**Task material**:
(** * Fordefi custodial-signing client: a shallow embedding and its properties

    The development follows [src/fordefi/client.ts] (class [FordefiClient]) and
    the batch signing adapter [fordefiSigner] that wraps it.

    Layout:
    - [Text], [Sha256], [Base64], [Js]: the platform the client runs on
      (decimal and hexadecimal printing, [crypto.createHmac], [Buffer],
      [JSON.stringify], truthiness and property reads);
    - [Runtime]: asynchronous computations as trees of effects, their
      sequential execution, and a cooperative scheduler for [Promise.all];
    - [Client]: [createSignature], [authenticate], [request],
      [createAndWaitTransaction], [getWalletAddress], [getTransactionStatus];
    - [Signer]: [signAndSendTransactions];
    - the properties of the specification, at the end. *)

From Stdlib Require Import ZArith NArith List String Ascii Bool Lia.
From Stdlib.Strings Require Import Byte.
From Stdlib Require Import DecimalString DecimalPos DecimalZ.
Import ListNotations.
Open Scope string_scope.

(* ------------------------------------------------------------------------- *)
(** ** Text helpers *)

Module Text.

(** Decimal rendering of an integer, as a template literal renders an
    integral JavaScript number. *)
Definition show (z : Z) : string := NilZero.string_of_int (Z.to_int z).

Definition show_nat (n : nat) : string := show (Z.of_nat n).

(** The line feed of ["\n"]. *)
Definition nl : string := String (ascii_of_nat 10) EmptyString.

Definition bytes_of_string (s : string) : list byte := list_byte_of_string s.

Definition hex_digit (n : Z) : ascii :=
  match n with
  | 0 => "0" | 1 => "1" | 2 => "2" | 3 => "3" | 4 => "4" | 5 => "5"
  | 6 => "6" | 7 => "7" | 8 => "8" | 9 => "9" | 10 => "a" | 11 => "b"
  | 12 => "c" | 13 => "d" | 14 => "e" | _ => "f"
  end%Z%char.

(** Lowercase hexadecimal of a byte sequence ([digest("hex")]). *)
Fixpoint hex (l : list Z) : string :=
  match l with
  | [] => EmptyString
  | b :: r => String (hex_digit (Z.shiftr b 4))
                (String (hex_digit (Z.land b 15)) (hex r))
  end.

(** [contains needle s]: the text [needle] occurs in [s]. *)
Definition contains (needle s : string) : Prop :=
  exists pre post, s = pre ++ needle ++ post.

End Text.

(* ------------------------------------------------------------------------- *)
(** ** SHA-256 and HMAC ([crypto.createHmac("sha256", key)])

    Words are integers in [[0, 2^32)]; every addition is reduced modulo
    [2^32]. *)

Module Sha256.
Open Scope list_scope.
Open Scope Z_scope.

Definition w32 (x : Z) : Z := Z.land x 4294967295.
Definition add32 (x y : Z) : Z := w32 (x + y).
Definition not32 (x : Z) : Z := Z.lxor x 4294967295.
Definition rotr (n x : Z) : Z :=
  Z.lor (Z.shiftr x n) (w32 (Z.shiftl x (32 - n))).

Definition Ch (x y z : Z) := Z.lxor (Z.land x y) (Z.land (not32 x) z).
Definition Maj (x y z : Z) :=
  Z.lxor (Z.lxor (Z.land x y) (Z.land x z)) (Z.land y z).
Definition Sigma0 x := Z.lxor (Z.lxor (rotr 2 x) (rotr 13 x)) (rotr 22 x).
Definition Sigma1 x := Z.lxor (Z.lxor (rotr 6 x) (rotr 11 x)) (rotr 25 x).
Definition sigma0 x := Z.lxor (Z.lxor (rotr 7 x) (rotr 18 x)) (Z.shiftr x 3).
Definition sigma1 x := Z.lxor (Z.lxor (rotr 17 x) (rotr 19 x)) (Z.shiftr x 10).

(** A text of hexadecimal digits read as 32-bit words, eight digits each. *)
Definition hex_value (c : ascii) : Z :=
  let n := Z.of_nat (nat_of_ascii c) in
  if (97 <=? n) then n - 87 else n - 48.

Fixpoint hex_words (fuel : nat) (s : string) (acc : Z) (count : nat) : list Z :=
  match fuel, s with
  | S f, String c r =>
      let acc' := 16 * acc + hex_value c in
      if Nat.eqb count 7 then acc' :: hex_words f r 0 0
      else hex_words f r acc' (S count)
  | _, _ => []
  end.

Definition words_of_hex (s : string) : list Z :=
  hex_words (String.length s) s 0 0.

(** The round constants: the first 32 bits of the fractional parts of the
    cube roots of the first 64 primes. *)
Definition K : list Z :=
  Eval vm_compute in
    words_of_hex
      ("428a2f9871374491b5c0fbcfe9b5dba53956c25b59f111f1923f82a4ab1c5ed5"
       ++ "d807aa9812835b01243185be550c7dc372be5d7480deb1fe9bdc06a7c19bf174"
       ++ "e49b69c1efbe47860fc19dc6240ca1cc2de92c6f4a7484aa5cb0a9dc76f988da"
       ++ "983e5152a831c66db00327c8bf597fc7c6e00bf3d5a7914706ca635114292967"
       ++ "27b70a852e1b21384d2c6dfc53380d13650a7354766a0abb81c2c92e92722c85"
       ++ "a2bfe8a1a81a664bc24b8b70c76c51a3d192e819d6990624f40e3585106aa070"
       ++ "19a4c1161e376c082748774c34b0bcb5391c0cb34ed8aa4a5b9cca4f682e6ff3"
       ++ "748f82ee78a5636f84c878148cc7020890befffaa4506cebbef9a3f7c67178f2")%string.

(** The initial hash value: from the square roots of the first 8 primes. *)
Definition H0 : list Z :=
  Eval vm_compute in
    words_of_hex
      "6a09e667bb67ae853c6ef372a54ff53a510e527f9b05688c1f83d9ab5be0cd19".

(** Padding: a [0x80] byte, zeros up to 56 modulo 64, then the bit length
    on eight big-endian bytes. *)
Definition be_bytes (width : nat) (x : Z) : list Z :=
  map (fun i => Z.land (Z.shiftr x (8 * Z.of_nat i)) 255) (rev (seq 0 width)).

Definition pad (msg : list Z) : list Z :=
  let len := Z.of_nat (List.length msg) in
  let zeros := Z.to_nat ((55 - len) mod 64) in
  msg ++ [128] ++ repeat 0 zeros ++ be_bytes 8 (8 * len).

Fixpoint words (fuel : nat) (l : list Z) : list Z :=
  match fuel, l with
  | S f, a :: b :: c :: d :: r =>
      (Z.shiftl a 24 + Z.shiftl b 16 + Z.shiftl c 8 + d) :: words f r
  | _, _ => []
  end.
Lemma cascade_returns brs db :
  NoDup (map m_id (messages db)) ->
  NoDup (map b_branchConversationId brs) -> NoDup (map b_id brs) ->
  (forall b, In b brs ->
     tbl_get c_id (b_branchConversationId b) (conversations db) <> None
     /\ tbl_get b_id (b_id b) (branches db) <> None) ->
  exists db', for_each brs delete_branch_target db = Ok (tt, db').
Proof.
  revert db. induction brs as [|x brs IH]; intros db Hnd Nt Ni Hex; simpl.
  - eexists. reflexivity.
  - inversion Nt as [|? ? Hxt Nt']; inversion Ni as [|? ? Hxi Ni']; subst.
    destruct (Hex x (or_introl eq_refl)) as [Hc Hb].
    destruct (delete_branch_target_Ok x db Hnd Hc Hb) as [db1 E].
    unfold bind at 1. rewrite E.
    destruct (delete_branch_target_spec x _ _ Hnd E) as (M1 & C1 & B1 & _).
    apply IH; auto.
    + rewrite M1. now apply NoDup_map_filter.
    + intros b Hin. destruct (Hex b (or_intror Hin)) as [Hc' Hb'].
      rewrite C1, B1. split.
      * rewrite tbl_get_filter_other; [exact Hc'|].
        intros Heq. apply Hxt. rewrite <- Heq. now apply in_map.
      * rewrite tbl_get_filter_other; [exact Hb'|].
        intros Heq. apply Hxi. rewrite <- Heq. now apply in_map.
Qed.
(** The run up to the first snapshot, and the loop it then enters. *)
Lemma run_diffusion_enters_loop
    (self : CogView4DenoiseInvocation) (pos neg : Tensor)
    (t0 t1 : float) (rest scales : list float) (channels k : Z)
    (pairs : list (float * float)) :
  setup_passes self pos neg (t0 :: t1 :: rest) scales channels ->
  (latents self = None -> (1e-5 <? denoising_start self)%float = false) ->
  (latents self = None ->
   _prep_inpaint_mask self (initial_latents self channels t0) = None) ->
  py_int t0 = Ok k ->
  isinstance_SD3Transformer2DModel (model_on_device (load_by_attrs transformer_attrs))
  = true ->
  zip_strict (removelast (t0 :: t1 :: rest)) (t1 :: rest) = Ok pairs ->
  let x0 := initial_latents self channels t0 in
  let total := len (t0 :: t1 :: rest) - 1 in
  let loop :=
    denoise_loop true (model_on_device (load_by_attrs transformer_attrs))
      choose_torch_device (prompt_embeds_of pos neg) scales total
      (inpaint_extension_of self channels x0) (enumerate pairs) x0 in
  _run_diffusion self
  = (setup_events self
     ++ EvStepCallback
          {| step := 0; order := 1; total_steps := total; timestep := k;
             st_latents := x0 |} "StableDiffusion3"
     :: fst loop,
     snd loop).
Proof.
  intros Hsetup Hstart Hmask Hint Hsd3 Hzip x0 total loop.
  assert (Hlen : (len (t0 :: t1 :: rest) <=? 1) = false).
  { apply Z.leb_gt. rewrite !len_cons. pose proof (len_nonneg rest). lia. }
  run_setup Hsetup.
  subst loop x0. unfold initial_latents, inpaint_extension_of, setup_events in *.
  destruct (latents self) as [latents_name|].
  - rewrite bind_emit. cbn [ret fst snd]. rewrite bind_ok. cbn [fst snd].
    rewrite bind_ret, get_noise_ok, bind_lift_ok by assumption.
    rewrite py_index_zero, bind_lift_ok, bind_ret, Hlen.
    fold (loaded_init_latents latents_name).
    destruct (_prep_inpaint_mask self
                (tensor_add (scalar_mul t0 (seeded_noise self channels))
                   (scalar_mul (1 - t0) (loaded_init_latents latents_name))));
      rewrite bind_ret, bind_lift_ok, Hint, bind_lift_ok, bind_emit;
      cbn beta; rewrite Hsd3; cbn [py_assert]; rewrite bind_lift_ok;
      cbn [tl]; rewrite Hzip, bind_lift_ok; reflexivity.
  - rewrite !bind_ret, get_noise_ok, bind_lift_ok by assumption.
    rewrite (Hstart eq_refl), bind_ret, Hlen.
    rewrite (Hmask eq_refl).
    rewrite bind_ret, py_index_zero, bind_lift_ok, Hint, bind_lift_ok, bind_emit.
    cbn beta. rewrite Hsd3. cbn [py_assert]. rewrite bind_lift_ok.
    cbn [tl]. rewrite Hzip, bind_lift_ok. reflexivity.
Qed.

Lemma setup_events_quiet (self : CogView4DenoiseInvocation) :
  snapshots (setup_events self) = [] /\ transformer_calls (setup_events self) = [].
Proof. unfold setup_events. destruct (latents self); split; reflexivity. Qed.
(** * Remanejamento orçamentário: a shallow embedding of
      [src/src/processador_orcamento.py] (class [ProcessadorOrcamento]).

    Conventions of the embedding.

    - Python floats are modelled as rationals ([Q]); [==] is the equality
      of rationals.  Every double is a rational, so comparisons, [min],
      [max] and [abs] are those of the code, and [round(_, 2)] is the
      rounding to the nearest hundredth, ties to even.  Sums, differences
      and products are exact here where the code rounds each to a double:
      what is stated about a balance is stated through the operations the
      code performs on it, in their order, not through regrouped sums.
    - The ledger [self.ugs_dados] is a list of units, each holding the list
      of its natures.  Python hands nature dicts around by reference and
      mutates them in place; here a nature is designated by its position
      [(unit index, nature index)] in the ledger ([Ref]) and every read goes
      through the current ledger, so aliasing is kept.
    - [self.diagnosticos] (the log) is write-only and is left out.
    - [historico] is a history variable: it remembers, for every record
      appended to [self.remanejamentos], which two natures were passed to
      [registrar_transferencia] and the amount before rounding.  No modelled
      code reads it. *)

From Stdlib Require Import Ascii String QArith Qround Qminmax Qabs Lqa.
From stdpp Require Import base list strings gmap.

Open Scope Q_scope.

(** ** Numbers *)

Definition Qltb (x y : Q) : bool := negb (Qle_bool y x).

(** [round(x, 2)]: nearest multiple of 1/100, ties to the even one. *)
Definition arredondar_inteiro (x : Q) : Z :=
  let f := Qfloor x in
  let r := x - inject_Z f in
  if Qltb r (1#2) then f
  else if Qltb (1#2) r then (f + 1)%Z
  else if Z.even f then f else (f + 1)%Z.

Definition round2 (x : Q) : Q := inject_Z (arredondar_inteiro (x * 100)) / 100.

Fixpoint soma (l : list Q) : Q :=
  match l with
  | [] => 0
  | x :: l' => x + soma l'
  end.

(** ** Strings *)

Fixpoint remover (c : ascii) (s : string) : string :=
  match s with
  | EmptyString => EmptyString
  | String a s' => if Ascii.eqb a c then remover c s' else String a (remover c s')
  end.

(** The white space [str.strip()] removes, among the one-byte characters. *)
Definition espaco_em_branco (a : ascii) : bool :=
  let n := nat_of_ascii a in
  ((9 <=? n) && (n <=? 13) || (28 <=? n) && (n <=? 32))%nat.

Fixpoint lstrip (s : string) : string :=
  match s with
  | EmptyString => EmptyString
  | String a s' => if espaco_em_branco a then lstrip s' else s
  end.

Fixpoint rstrip (s : string) : string :=
  match s with
  | EmptyString => EmptyString
  | String a s' =>
      match rstrip s' with
      | EmptyString => if espaco_em_branco a then EmptyString else String a EmptyString
      | t => String a t
      end
  end.

Definition strip (s : string) : string := rstrip (lstrip s).

(** [codigo.replace('.', '').replace(' ', '').strip()] *)
Definition codigo_limpo (codigo_natureza : string) : string :=
  strip (remover " "%char (remover "."%char codigo_natureza)).

(** ** Data model *)

(** A nature dict.  [necessidade_total] is a key that is absent until
    [identificar_deficits] or a reallocation pass sets it. *)
Record Natureza := {
  codigo : string;
  nome : string;
  saldo_original : Q;
  saldo_atual : Q;
  dois_primeiros_digitos : string;
  fonte : option Z;
  necessidade_total : option Q
}.

Record UG := {
  ug_codigo : string;
  ug_nome : string;
  ug_saldo_total : Q;
  ug_fonte : option Z;
  naturezas : list Natureza
}.
Export Tasks.

(* ===================================================================== *)
(** ** app/queue/task_manager.py *)
(* ===================================================================== *)

Module TaskManager.
Import DomainConfigModel.

(** The objects a configuration variable can refer to: a plain Python
    value (the [Dict] that the task manager's signatures declare), a
    [DomainConfig] instance, or a coroutine object (what calling an
    [async def] returns when the call is not awaited). *)
Inductive pyobj :=
| ObjValue (v : pyval)
| ObjConfig (c : DomainConfig)
| ObjCoroutine.

(** [bool(obj)]; a dataclass instance and a coroutine are always true. *)
Definition obj_truthy (o : pyobj) : bool :=
  match o with
  | ObjValue v => truthy v
  | ObjConfig _ => true
  | ObjCoroutine => true
  end.

(** [type(v).__name__] of what a method returned; [None] is Python's. *)
Definition obj_type_name (v : option pyobj) : string :=
  match v with
  | None => "NoneType"
  | Some (ObjValue v) => type_name v
  | Some (ObjConfig _) => "DomainConfig"
  | Some ObjCoroutine => "coroutine"
  end.

(** [await v] for a [v] that is not awaitable. *)
Definition not_awaitable (v : option pyobj) : exn :=
  TypeError ("object " ++ obj_type_name v ++ " can't be used in 'await' expression").

(** [generate_config(url, force_refresh=True)] for a method without that
    parameter. *)
Definition unexpected_force_refresh : exn :=
  TypeError "generate_config() got an unexpected keyword argument 'force_refresh'".

(** [self.schema_generator]: an object with the two methods the managers
    call.  [load_config_m] and [generate_config_m] are the bodies of the
    methods: both work on the rules directory, and [generate_config]
    also takes what the page analysis does for this call.  The flags say
    how the methods are declared: with [async def] or with [def], and
    whether [generate_config] has a parameter [force_refresh]. *)
Record schema_generator := mkGenerator {
  load_config_async : bool;
  load_config_m : gmap string SchemaGenerator.file -> string -> result (option pyobj);
  generate_config_async : bool;
  generate_config_force_refresh : bool;
  generate_config_m : gmap string SchemaGenerator.file -> string -> result pyval ->
                      result pyobj * gmap string SchemaGenerator.file
}.

(** The state the task touches.  [status_writes] and [generate_calls] are
    history variables: every assignment to a task's [status], and every
    call of [generate_config] (with its [force_refresh] flag), in order. *)
Record world := mkWorld {
  tasks : gmap string TaskResponse;
  rules_dir : gmap string SchemaGenerator.file;
  heap : list pyobj;
  clock : Z;
  status_writes : list (string * TaskStatus);
  generate_calls : list (string * bool)
}.

Definition with_tasks (w : world) (t : gmap string TaskResponse) : world :=
  mkWorld t (rules_dir w) (heap w) (clock w) (status_writes w) (generate_calls w).
Definition with_rules_dir (w : world) (f : gmap string SchemaGenerator.file) : world :=
  mkWorld (tasks w) f (heap w) (clock w) (status_writes w) (generate_calls w).
Definition with_heap (w : world) (h : list pyobj) : world :=
  mkWorld (tasks w) (rules_dir w) h (clock w) (status_writes w) (generate_calls w).
Definition with_clock (w : world) (c : Z) : world :=
  mkWorld (tasks w) (rules_dir w) (heap w) c (status_writes w) (generate_calls w).
Definition with_status_write (w : world) (id : string) (s : TaskStatus) : world :=
  mkWorld (tasks w) (rules_dir w) (heap w) (clock w)
          (status_writes w ++ [(id, s)]) (generate_calls w).
Definition with_generate_call (w : world) (u : string) (force : bool) : world :=
  mkWorld (tasks w) (rules_dir w) (heap w) (clock w)
          (status_writes w) (generate_calls w ++ [(u, force)]).

(** Computations that read and write the world and may raise; what was
    written before an exception stays written. *)
Definition M (A : Type) : Type := world -> result A * world.

Definition ret {A} (a : A) : M A := fun w => (Ok a, w).
Definition raise {A} (e : exn) : M A := fun w => (Raise e, w).
Definition bind {A B} (m : M A) (k : A -> M B) : M B :=
  fun w => match m w with
           | (Ok a, w') => k a w'
           | (Raise e, w') => (Raise e, w')
           end.
(** [try: m except <classes> as e: h(e)] *)
Definition try_catch {A} (m : M A) (catches : exn -> bool) (h : exn -> M A) : M A :=
  fun w => match m w with
           | (Ok a, w') => (Ok a, w')
           | (Raise e, w') => if catches e then h e w' else (Raise e, w')
           end.

(** A new object on the heap; its reference is its index. *)
Definition alloc (o : pyobj) : M nat :=
  fun w => (Ok (length (heap w)), with_heap w (heap w ++ [o])).

Declare Scope task_scope.
Delimit Scope task_scope with task.
Notation "x <- c1 ;; c2" := (bind c1 (fun x => c2))
  (at level 100, c1 at next level, right associativity) : task_scope.
Notation "c1 ;;; c2" := (bind c1 (fun _ => c2))
  (at level 100, right associativity) : task_scope.
(** * CSV Quick Profiler (main.py): a shallow embedding and its properties

    The development follows [main.py]:
    - [inferir_tipo_dado]  (lines 19-36), over a model of the host's
      [int], [float] and [str.strip];
    - [analisar_csv]       (lines 38-70), the ingestion loop over a dict of
      per-column value lists;
    - [imprimir_relatorio] (lines 72-118), the per-column report, over a
      model of [collections.Counter] and its [most_common].

    Text.  A Python [str] is a sequence of code points.  Here a character is
    an [ascii], read as a code point in U+0000..U+00FF, and a [str] is a
    [string]; text with code points above U+00FF is outside the model. *)

From Stdlib Require Import ZArith NArith Floats Uint63 String Ascii List Lia Bool.
From Stdlib Require Import Sorting.Sorted Numbers.DecimalString.
From stdpp Require Import base gmap strings list sorting.

Local Open Scope char_scope.
Local Open Scope bool_scope.

(** ** Character classes of the host (CPython's pyctype and unicodectype) *)

Definition cod (c : ascii) : N := N_of_ascii c.

Definition entre (lo hi : N) (c : ascii) : bool :=
  ((lo <=? cod c) && (cod c <=? hi))%N.

(** [Py_ISSPACE]: tab, LF, VT, FF, CR and the space. *)
Definition Py_ISSPACE (c : ascii) : bool :=
  entre 9 13 c || (cod c =? 32)%N.

Definition Py_ISDIGIT (c : ascii) : bool := entre 48 57 c.

(** [Py_UNICODE_ISSPACE] on U+0000..U+00FF: the six above, the separators
    U+001C..U+001F, NEL (U+0085) and the no-break space (U+00A0). *)
Definition Py_UNICODE_ISSPACE (c : ascii) : bool :=
  entre 9 13 c || entre 28 32 c || (cod c =? 133)%N || (cod c =? 160)%N.

Definition Py_TOLOWER (c : ascii) : ascii :=
  if entre 65 90 c then ascii_of_N (cod c + 32) else c.

Definition e_sublinhado (c : ascii) : bool := Ascii.eqb c "_".

(** ** [str.strip()] with no argument *)

Fixpoint lstrip (l : list ascii) : list ascii :=
  match l with
  | c :: r => if Py_UNICODE_ISSPACE c then lstrip r else l
  | [] => []
  end.

Definition rstrip (l : list ascii) : list ascii := rev (lstrip (rev l)).

Definition strip (s : string) : string :=
  string_of_list_ascii (rstrip (lstrip (list_ascii_of_string s))).

(** ** Shared scanning steps of the host's number parsers *)

Fixpoint skip_space (p : list ascii) : list ascii :=
  match p with
  | c :: r => if Py_ISSPACE c then skip_space r else p
  | [] => []
  end.

Definition skip_sign (p : list ascii) : list ascii :=
  match p with
  | c :: r => if Ascii.eqb c "+" || Ascii.eqb c "-" then r else p
  | [] => []
  end.

Fixpoint skip_zeros (p : list ascii) : list ascii :=
  match p with
  | c :: r => if Ascii.eqb c "0" then skip_zeros r else p
  | [] => []
  end.

Fixpoint skip_digits (p : list ascii) : list ascii :=
  match p with
  | c :: r => if Py_ISDIGIT c then skip_digits r else p
  | [] => []
  end.

(** [_PyUnicode_TransformDecimalAndSpaceToASCII]: an all-ASCII string is
    returned as it is; otherwise every Unicode space becomes a blank and the
    copy is cut, with a question mark, at the first character that is
    neither ASCII, nor a space, nor a decimal digit.  No code point in
    U+007F..U+00FF is a decimal digit. *)
Fixpoint transform_loop (u : list ascii) : list ascii :=
  match u with
  | [] => []
  | ch :: r =>
      if (cod ch <? 127)%N then ch :: transform_loop r
      else if Py_UNICODE_ISSPACE ch then " " :: transform_loop r
      else ["?"]
  end.

Definition TransformDecimalAndSpaceToASCII (u : list ascii) : list ascii :=
  if forallb (fun ch => (cod ch <? 128)%N) u then u else transform_loop u.

(** ** [float(str)]: [PyFloat_FromString]

    Only whether the call returns or raises [ValueError] matters to the
    program (line 31 discards the value), so the parsers are modelled as
    the position at which they stop.  A C pointer into the buffer is the
    suffix that starts there; two pointers into one buffer are equal when
    the suffixes have the same length.  A NUL inside the text is an
    ordinary character that no scanner accepts. *)

(** [_Py_dg_strtod]: sign, digits with an optional point, optional
    exponent.  On a parse error the end pointer is the start [s00]. *)
Definition dg_strtod (s00 : list ascii) : list ascii :=
  let s := skip_sign s00 in
  let s1 := s in
  let s := skip_zeros s in
  let lz := negb (Nat.eqb (length s) (length s1)) in
  let s1 := s in
  let s := skip_digits s in
  let ndigits := length s1 - length s in
  let '(s, ndigits, lz) :=
    match s with
    | "." :: s =>
        let '(s, lz) :=
          if Nat.eqb ndigits 0
          then let s1 := s in
               let s := skip_zeros s in
               (s, lz || negb (Nat.eqb (length s) (length s1)))
          else (s, lz) in
        let s1 := s in
        let s := skip_digits s in
        (s, ndigits + (length s1 - length s), lz)
    | _ => (s, ndigits, lz)
    end in
  if Nat.eqb ndigits 0 && negb lz then s00
  else
    match s with
    | c :: s' =>
        if Ascii.eqb c "e" || Ascii.eqb c "E" then
          let s00 := s in
          let s := skip_sign s' in
          let s1 := s in
          let s := skip_zeros s in
          let lz := negb (Nat.eqb (length s) (length s1)) in
          let s1 := s in
          let s := skip_digits s in
          if Nat.eqb (length s) (length s1) && negb lz then s00 else s
        else s
    | [] => s
    end.

Fixpoint case_insensitive_match (s t : list ascii) : bool :=
  match t with
  | [] => true
  | ct :: t' =>
      match s with
      | cs :: s' =>
          if Ascii.eqb (Py_TOLOWER cs) ct then case_insensitive_match s' t'
          else false
      | [] => false
      end
  end.

(** [_Py_parse_inf_or_nan]: the end pointer is the start when neither
    keyword is there. *)
Definition parse_inf_or_nan (p : list ascii) : list ascii :=
  let s := skip_sign p in
  if case_insensitive_match s (list_ascii_of_string "inf") then
    let s := drop 3 s in
    if case_insensitive_match s (list_ascii_of_string "inity")
    then drop 5 s else s
  else if case_insensitive_match s (list_ascii_of_string "nan") then drop 3 s
  else p.

Definition ascii_strtod (nptr : list ascii) : list ascii :=
  let fim := dg_strtod nptr in
  if Nat.eqb (length fim) (length nptr) then parse_inf_or_nan nptr else fim.

(** Number of trailing blanks given up by
    [while (s < last - 1 && Py_ISSPACE(last[-1])) last--]. *)
Definition cauda_em_branco (s : list ascii) : nat :=
  Nat.min (length s - length (skip_space (rev s))) (length s - 1).

(** [float_from_string_inner]: [true] when a float is returned. *)
Definition float_from_string_inner (s : list ascii) : bool :=
  let s := skip_space s in
  match s with
  | [] => false
  | _ :: _ =>
      let last := cauda_em_branco s in
      let fim := ascii_strtod s in
      if Nat.eqb (length fim) (length s) then false
      else Nat.eqb (length fim) last
  end.

(** The copy loop of [_Py_string_to_number_with_underscores]: [None] is its
    [goto error]. *)
Fixpoint sem_sublinhados (prev : ascii) (p : list ascii) : option (list ascii) :=
  match p with
  | [] => if e_sublinhado prev then None else Some []
  | c :: r =>
      if e_sublinhado c then
        if Py_ISDIGIT prev then sem_sublinhados c r else None
      else if e_sublinhado prev && negb (Py_ISDIGIT c) then None
      else option_map (cons c) (sem_sublinhados c r)
  end.

Definition string_to_number_with_underscores
    (s : list ascii) (innerfunc : list ascii -> bool) : bool :=
  if existsb e_sublinhado s then
    match sem_sublinhados zero s with
    | Some dup => innerfunc dup
    | None => false
    end
  else innerfunc s.

(** [float(valor)] returns (rather than raising [ValueError]). *)
Definition float_aceita (valor : string) : bool :=
  string_to_number_with_underscores
    (TransformDecimalAndSpaceToASCII (list_ascii_of_string valor))
    float_from_string_inner.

**The problem**: Repeat word for word the lines above that run from the line containing "also takes what" through the line containing "(status_writes w) (generate_calls w ++", both ends included, and nothing else.

**Output of the task**:
    also takes what the page analysis does for this call.  The flags say
    how the methods are declared: with [async def] or with [def], and
    whether [generate_config] has a parameter [force_refresh]. *)
Record schema_generator := mkGenerator {
  load_config_async : bool;
  load_config_m : gmap string SchemaGenerator.file -> string -> result (option pyobj);
  generate_config_async : bool;
  generate_config_force_refresh : bool;
  generate_config_m : gmap string SchemaGenerator.file -> string -> result pyval ->
                      result pyobj * gmap string SchemaGenerator.file
}.

(** The state the task touches.  [status_writes] and [generate_calls] are
    history variables: every assignment to a task's [status], and every
    call of [generate_config] (with its [force_refresh] flag), in order. *)
Record world := mkWorld {
  tasks : gmap string TaskResponse;
  rules_dir : gmap string SchemaGenerator.file;
  heap : list pyobj;
  clock : Z;
  status_writes : list (string * TaskStatus);
  generate_calls : list (string * bool)
}.

Definition with_tasks (w : world) (t : gmap string TaskResponse) : world :=
  mkWorld t (rules_dir w) (heap w) (clock w) (status_writes w) (generate_calls w).
Definition with_rules_dir (w : world) (f : gmap string SchemaGenerator.file) : world :=
  mkWorld (tasks w) f (heap w) (clock w) (status_writes w) (generate_calls w).
Definition with_heap (w : world) (h : list pyobj) : world :=
  mkWorld (tasks w) (rules_dir w) h (clock w) (status_writes w) (generate_calls w).
Definition with_clock (w : world) (c : Z) : world :=
  mkWorld (tasks w) (rules_dir w) (heap w) c (status_writes w) (generate_calls w).
Definition with_status_write (w : world) (id : string) (s : TaskStatus) : world :=
  mkWorld (tasks w) (rules_dir w) (heap w) (clock w)
          (status_writes w ++ [(id, s)]) (generate_calls w).
Definition with_generate_call (w : world) (u : string) (force : bool) : world :=
  mkWorld (tasks w) (rules_dir w) (heap w) (clock w)
          (status_writes w) (generate_calls w ++ [(u, force)]).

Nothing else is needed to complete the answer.